Us Europeans love our wagons. You be surprise to see all the MB wagons as a Taxi.


----------



## Cold Fusion (Aug 28, 2019)

OrlUberOffDriver said:


> Us Europeans love our wagons. You be surprise to see all the MB wagons as a Taxi.


I'd rather the repair & maintenance costs of Toyota.
However, rather spend my day in this ⬇


----------



## doyousensehumor (Apr 13, 2015)

Uber's Guber said:


> No matter what continent they park this vehicle on, it's still hideous & fugly looking!


All cars are ugly at least a little bit. Toyota has a weird thing going on right now with the front bumpers, with the storm trooper chin spoiler and fake vents near the fog lights.

Wagons on the inside are like suv's, but with the gas milage and handling of a car. No need to pretend you need ground clearance, when in reality you only need 6 inches clearence.

Low center of gravety and light weight, means they stop and turn better too. They usally share parts with regular sedans, so they are economical. Tires would be cheaper too.


----------



## OrlUberOffDriver (Oct 27, 2014)

Cold Fusion said:


> I'd rather the repair & maintenance costs of Toyota.
> However, rather spend my day in this ⬇


You would also be surprised on how easy these MB's are to work on.


----------



## doyousensehumor (Apr 13, 2015)

OrlUberOffDriver said:


> You would also be surprised on how easy these MB's are to work on.

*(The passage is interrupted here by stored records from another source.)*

(** C8.  [gwyfile_check_object] answers [true] exactly when the tree has no
    violation in the categories selected by the flags, a violation being
    what the format description says: with the VALIDITY flag an object
    name, item name, string or string array element that is not made of
    well-formed 1- to 6-byte UTF-8 sequences, and a double or double array
    element whose biased exponent is 0x7FF (NaN or infinite); with the
    WARNING flag an object name that is not of the form
    [[A-Za-z][A-Za-z0-9_]*] and an empty item name.  The answer is the same
    with a null error list and with an error list, to which all the
    violations are appended in the order of the walk.  For the tree whose
    single item is named by the bytes C3 28, the check with the VALIDITY flag
    answers [false] and appends exactly one error, INVALID_UTF8_NAME, and the
    check without that flag (no flag, or WARNING alone) answers [true]. *)
Theorem gwyfile_check_object_result (o : GwyfileObject) (flags : Z)
    (l : list GwyfileError) :
  gwyfile_check_object o flags None = (nilb (spec_violations flags o), None)
  /\ gwyfile_check_object o flags (Some l)
     = (nilb (spec_violations flags o), Some (l ++ spec_violations flags o))
  /\ fst (gwyfile_check_object o flags None)
     = fst (gwyfile_check_object o flags (Some l))
  /\ (fst (gwyfile_check_object o flags None) = true
      <-> spec_violations flags o = [])
  /\ gwyfile_check_object bad_name_tree GWYFILE_CHECK_FLAG_VALIDITY (Some [])
     = (false, Some [ValidityError GWYFILE_INVALID_UTF8_NAME])
  /\ gwyfile_check_object bad_name_tree GWYFILE_CHECK_FLAG_VALIDITY None
     = (false, None)
  /\ gwyfile_check_object bad_name_tree GWYFILE_CHECK_FLAG_WARNING (Some l)
     = (true, Some l)
  /\ gwyfile_check_object bad_name_tree 0 (Some l) = (true, Some l).
Proof.
  destruct (gwyfile_check_object_finds o flags) as [Hs Hn].
  rewrite Hn, Hs, violations_spec. simpl.
  repeat split; try reflexivity.
  - destruct (spec_violations flags o); [reflexivity | discriminate].
  - intros ->. reflexivity.
  - destruct (gwyfile_check_object_finds bad_name_tree
                GWYFILE_CHECK_FLAG_WARNING) as [Hw _].
    rewrite Hw. vm_compute violations. now rewrite app_nil_r.
Qed.

(** ** The size check of the writer *)

Lemma big_object_eq :
  big_object
  = Object [] 0 [Item [x61] 1 4294967288 4294967292 (v_ca big_array)] 4294967295.
Proof. cbv -[big_array]. reflexivity. Qed.

Lemma length_big_array : Z.of_nat (length big_array) = 4294967288.
Proof. unfold big_array. rewrite repeat_length. apply Z2Nat.id. lia. Qed.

Some are, some aren't. The older V6's are okay.


----------



## OrlUberOffDriver (Oct 27, 2014)

@Cold Fusion even with 236.000 miles I would love to do U/L in this one.


----------



## OldBay (Apr 1, 2019)

doyousensehumor said:


> Nice! I got a thing for wagons. And it's a Toyota.
> Too bad americans don't like wagons, or they'd sell them here too.


Wagon? That is barely more than a hatchback.

They took a prius and added five inches. if that.


----------



## UberLuxbod (Sep 2, 2014)

Cold Fusion said:


> https://www.motor1.com/news/34004/toyota-auris-touring-sports-arrives-on-paris-scene/


Have you read the article?

Did you read the date?

The Auris Touring has been around for over 5 years.

And yes its very popular for Private Hire drivers, including those who work on Apps like Uber.


----------